About My Licensing Choices

Why MIT and Creative Commons Attribution? Why so much consideration of this at all?

Assumed audience: Originally: someone who emailed me. Now: people thinking about how to license content and open to hearing about how and why I license mine the way I do. Not lawyers inclined to nitpick details (I am simplifying here!).

Epistemic status: Not legal advice. Really.

A reader asked:

You have a fairly extensive notice compared to other bloggers I read (Sean McPherson has a copyright logo in the bottom left corner, Tom MacWright has a bare notice on his About” page), and I was wondering what went into your decisions to copyright and license when and how you did. I don’t plan to use my blog for more than occasional posts, but definitely would appreciate your perspective, given you’re on site version five!

Copyright is an interesting thing, and my background in music composition (of all things!) actually informed it. We ended up covering all of that in some of my undergraduate courses in music, because — as you can imagine — a bunch of college students were trying to figure out the implications of those things for any commercial music they might end up creating! It turns out you don’t have to do anything to have copyright on your own works; you get it automatically. If it ever becomes a point of legal dispute, having some evidence that you did in fact create it at a given point is useful, so there are things you can do to establish that (one thing we talked about all those years ago mailing yourself a copy so that the post date indicates your ownership). I wish everyone got this info, because it’s super helpful to know.

With that as background, if you look at my site content (and design!), then, you’ll notice that what I’m actually doing is broadening what people can do with it. By default, given copyright as I described it above (accurately, if eliding some important details), no one can legally do anything with my stuff. My licensing more or less inverts that. By using an MIT license for the source and Creative Commons Attribution for the content, I am basically letting anyone do anything with it without worrying about it — as long as they credit me.
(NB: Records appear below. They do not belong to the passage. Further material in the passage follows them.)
Lemma Targeted_reads {R} read (to : R -> list Field) ok : reads read to ok -> reads (Targeted_read read) (Targeted_fields to) (Targeted_ok ok).
Proof. intros Hr. rpc_reads_back (@Targeted_fields _ R to) @Targeted_read. all: try done. nums. Qed.
Lemma ResultProto_reads {R} read (to : R -> list Field) ok : reads read to ok -> reads (ResultProto_read read) (ResultProto_fields to) (ResultProto_ok ok).
Proof. intros Hr. rpc_reads_back (@ResultProto_fields _ R to) @ResultProto_read. all: try done. nums. Qed.

(** ** The arms *)

Section arms.
Context {K : Type} (arm : N -> list byte -> result string K).

(** A [oneof]: the last field there is, by its tag. *)
Definition oneof_read (fs : list (N * WireValue)) : result string (option K) :=
  match last fs with
  | None => Ok None
  | Some (tag, WBytes body) => kind ← arm tag body; Ok (Some kind)
  | Some _ => wrong_type
  end.
End arms.

Definition too_deep {A} : result string A := Err "recursion limit reached".
Definition request_arm (batch : list byte -> result string RequestKind) (tag : N) (body : list byte) : result string RequestKind :=
  match tag with
  | 1%N => m ← decode_with (Targeted_read AppendEntriesRequestProto_read) body; Ok (QAppendEntries m)
  | 2%N => m ← decode_with (Targeted_read VoteRequestProto_read) body; Ok (QVote m)
  | 3%N => m ← decode_with (Targeted_read InstallSnapshotRequestProto_read) body; Ok (QInstallSnapshot m)
  | 4%N => m ← decode_with (Targeted_read ReadIndexRequestProto_read) body; Ok (QReadIndex m)
  | 5%N => batch body
  | _ => wrong_type
  end.
Definition response_arm (batch : list byte -> result string ResponseKind) (tag : N) (body : list byte) : result string ResponseKind :=
  match tag with
  | 1%N => m ← decode_with (ResultProto_read AppendEntriesResponseProto_read) body; Ok (PAppendEntries m)
  | 2%N => m ← decode_with (ResultProto_read VoteResponseProto_read) body; Ok (PVote m)
  | 3%N => m ← decode_with (ResultProto_read InstallSnapshotResponseProto_read) body; Ok (PInstallSnapshot m)
  | 4%N => m ← decode_with (ResultProto_read ReadIndexResponseProto_read) body; Ok (PReadIndex m)
  | 5%N => batch body
  | _ => wrong_type
  end.
Definition plain_request_read := oneof_read (request_arm (fun _ => too_deep)).
Definition plain_response_read := oneof_read (response_arm (fun _ => too_deep)).
Definition RpcRequestProto_read :=
  oneof_read (request_arm (fun body => l ← decode_with (get_messages plain_request_read 1) body; Ok (QBatch l))).
Definition RpcResponseProto_read :=
  oneof_read (response_arm (fun body => l ← decode_with (get_messages plain_response_read 1) body; Ok (PBatch l))).
Definition EnvelopeProto_read fs : result string EnvelopeProto :=
  c ← get_uint64 1 fs; p ← get_opt_string 2 fs; r ← get_message RpcRequestProto_read 3 fs; Ok (mkEnvelopeProto c p r).

(** A message of one length-delimited field is read as that field. *)
Lemma decode_single {A} (read : list (N * WireValue) -> result string A) tag body : tag_ok tag ->
  fits (put_all (wire [FMessage tag (Some body)])) -> decode_with read (put_all (wire [FMessage tag (Some body)])) = read [(tag, WBytes body)] /\ fits body.
Proof.
  intros Ht Hf. assert (fits body) as Hb. { apply (sub_fits (wire [FMessage tag (Some body)]) tag); [apply list_elem_of_here|done]. }
  split; [|done]. unfold decode_with. rewrite read_fields_wire; [done| |done]. constructor; [|done]. split; [done|]. by constructor.
Qed.

Lemma oneof_reads {K} (arm : N -> list byte -> result string K) tag body kind : tag_ok tag ->
  fits (put_all (wire [FMessage tag (Some body)])) -> (fits body -> arm tag body = Ok kind) ->
  decode_with (oneof_read arm) (put_all (wire [FMessage tag (Some body)])) = Ok (Some kind).
Proof.
  intros Ht Hf Ha. destruct (decode_single (oneof_read arm) tag body Ht Hf) as [-> Hb]. cbn. by rewrite Ha.
Qed.

Lemma repeated_reads {A} (read : list (N * WireValue) -> result string A) (to : A -> list Field) ok l :
  reads read to ok -> Forall ok l -> fits (put_all (wire [FMessages 1 ((fun m => put_all (wire (to m))) <$> l)])) ->
  decode_with (get_messages read 1) (put_all (wire [FMessages 1 ((fun m => put_all (wire (to m))) <$> l)])) = Ok l.
Proof.
  intros Hr Hl Hf. unfold decode_with. rewrite read_fields_wire; [|constructor; [split; [done|apply bytes_nums]|done]|done].
  apply (get_messages_field [FMessages 1 ((fun m => put_all (wire (to m))) <$> l)] (NoDup_singleton _) read to ok); [done..|apply list_elem_of_here].
Qed.

Lemma arm_read {A K} (r : result string A) (wrap : A -> K) m : r = Ok m -> (a ← r; Ok (wrap a)) = Ok (wrap m).
Proof. by intros ->. Qed.

Lemma request_arm_reads batch kind : plain_request_ok (Some kind) -> fits (put_all (wire [RequestKind_field kind])) ->
  decode_with (oneof_read (request_arm batch)) (put_all (wire [RequestKind_field kind])) = Ok (Some kind).
Proof.
  destruct kind as [m|m|m|m|l]; cbn [plain_request_ok RequestKind_field]; intros Hok Hf; [apply oneof_reads; [done..|intros Hb; cbn [request_arm]]..|done].
  - apply arm_read, (Targeted_reads _ _ _ AppendEntriesRequestProto_reads); done.
  - apply arm_read, (Targeted_reads _ _ _ VoteRequestProto_reads); done.
  - apply arm_read, (Targeted_reads _ _ _ InstallSnapshotRequestProto_reads); done.
  - apply arm_read, (Targeted_reads _ _ _ ReadIndexRequestProto_reads); done.
Qed.
Lemma response_arm_reads batch kind : plain_response_ok (Some kind) -> fits (put_all (wire [ResponseKind_field kind])) ->
  decode_with (oneof_read (response_arm batch)) (put_all (wire [ResponseKind_field kind])) = Ok (Some kind).
Proof.
  destruct kind as [m|m|m|m|l]; cbn [plain_response_ok ResponseKind_field]; intros Hok Hf; [apply oneof_reads; [done..|intros Hb; cbn [response_arm]]..|done].
  - apply arm_read, (ResultProto_reads _ _ _ AppendEntriesResponseProto_reads); done.
  - apply arm_read, (ResultProto_reads _ _ _ VoteResponseProto_reads); done.
  - apply arm_read, (ResultProto_reads _ _ _ InstallSnapshotResponseProto_reads); done.
  - apply arm_read, (ResultProto_reads _ _ _ ReadIndexResponseProto_reads); done.
Qed.

Lemma plain_request_reads : reads plain_request_read RpcRequestProto_fields plain_request_ok.
Proof. intros [kind|] Hok Hf; [by apply request_arm_reads|done]. Qed.
Lemma plain_response_reads : reads plain_response_read RpcResponseProto_fields plain_response_ok.
Proof. intros [kind|] Hok Hf; [by apply response_arm_reads|done]. Qed.

Lemma RpcRequestProto_reads : reads RpcRequestProto_read RpcRequestProto_fields RpcRequestProto_ok.
Proof.
  intros [[m|m|m|m|l]|] Hok Hf; [by apply request_arm_reads..| |done]. cbn [RpcRequestProto_ok] in Hok. cbn [RpcRequestProto_fields RequestKind_field] in *.
  apply oneof_reads; [done..|]. intros Hb. cbn [request_arm].
  pose proof (repeated_reads plain_request_read RpcRequestProto_fields plain_request_ok l plain_request_reads Hok Hb) as Hr. by apply (arm_read _ QBatch).
Qed.
Lemma RpcResponseProto_reads : reads RpcResponseProto_read RpcResponseProto_fields RpcResponseProto_ok.
Proof.
  intros [[m|m|m|m|l]|] Hok Hf; [by apply response_arm_reads..| |done]. cbn [RpcResponseProto_ok] in Hok. cbn [RpcResponseProto_fields ResponseKind_field] in *.
  apply oneof_reads; [done..|]. intros Hb. cbn [response_arm].
  pose proof (repeated_reads plain_response_read RpcResponseProto_fields plain_response_ok l plain_response_reads Hok Hb) as Hr. by apply (arm_read _ PBatch).
Qed.
#[local] Hint Resolve RpcRequestProto_reads : readers.
Lemma EnvelopeProto_reads : reads EnvelopeProto_read EnvelopeProto_fields EnvelopeProto_ok.
Proof. rpc_reads_back EnvelopeProto_fields EnvelopeProto_read. all: try done. nums. Qed.

#[export] Instance rpc_protobuf : RpcProst := {
  EnvelopeProto_decode := decode_with EnvelopeProto_read;
  RpcResponseProto_decode := decode_with RpcResponseProto_read
}.
#[export] Instance rpc_protobuf_laws : RpcProstLaws.
Proof. split; [apply EnvelopeProto_reads|apply RpcResponseProto_reads]. Qed.

(** ** A vote and an append over the wire *)

Definition no_json {A B} (_ : A) : result string B := Err "not JSON".
Definition sample_vote : VoteRequest := sample_request 1 2.
Definition vote_envelope : TcpRaftTransportEnvelope := mkEnvelope 7 (Some "zone-a") (TBatch [TVote 3 sample_vote; TReadIndex 1 (mkReadIndexRequest 1 1 0 true)]).
Definition vote_answer : TcpRaftTransportResponse :=
  RBatch [RVote (mkRpcResult (Some (mkVoteResponse 1 true "granted")) None); RReadIndex (mkRpcResult None (Some "no leader is available"))].
Definition bytes_of_result (r : Result (list byte)) : list byte := match r with Ok bytes => bytes | Err _ => [] end.

Ltac machine_values :=
  repeat (split || apply Forall_cons || apply Forall_nil); cbn; unfold u64, u64_max; try lia; try done.

Lemma rpc_round_trip_witness :
  matrixraft_decode_rpc_envelope (bytes_of_result (matrixraft_encode_rpc_envelope vote_envelope) ++ [x4d; x00]) = Ok vote_envelope
  /\ matrixraft_decode_rpc_response (bytes_of_result (matrixraft_encode_rpc_response vote_answer) ++ [x4d; x00]) = Ok vote_answer.
Proof.
  destruct (rpc_round_trip vote_envelope vote_answer (bytes_of_result (matrixraft_encode_rpc_envelope vote_envelope))
    (bytes_of_result (matrixraft_encode_rpc_response vote_answer)) [x4d; x00]) as [(_ & _ & H1) (_ & _ & H2)].
  - unfold envelope_ok, EnvelopeProto_ok. machine_values.
  - unfold response_ok. machine_values.
  - vm_compute. reflexivity.
  - vm_compute. reflexivity.
  - split; [exact H1|exact H2].
Defined.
In terms of how I got there: I think it largely comes down to the fact that I came up tech-wise in the relatively early web days. My formative years online were late Web 1.0 and early Web 2.0, and out of that I came to a default to open and reusable/remixable” stance for anything non-commercial I do. I learned HTML and CSS in no small part by reading other people’s websites, and adapting ideas from them, so it’s a small bit of giving back. And since I am not trying to monetize my writing on my website, but rather to broadly inform and educate, the best outcome is for someone to syndicate” it elsewhere (and just credit me). More people learn from the material, and secondarily more people might get introduced to my work.

Obviously the tradeoffs look different if you are trying to make money from your writing etc. directly, but those are the ones I’ve chosen!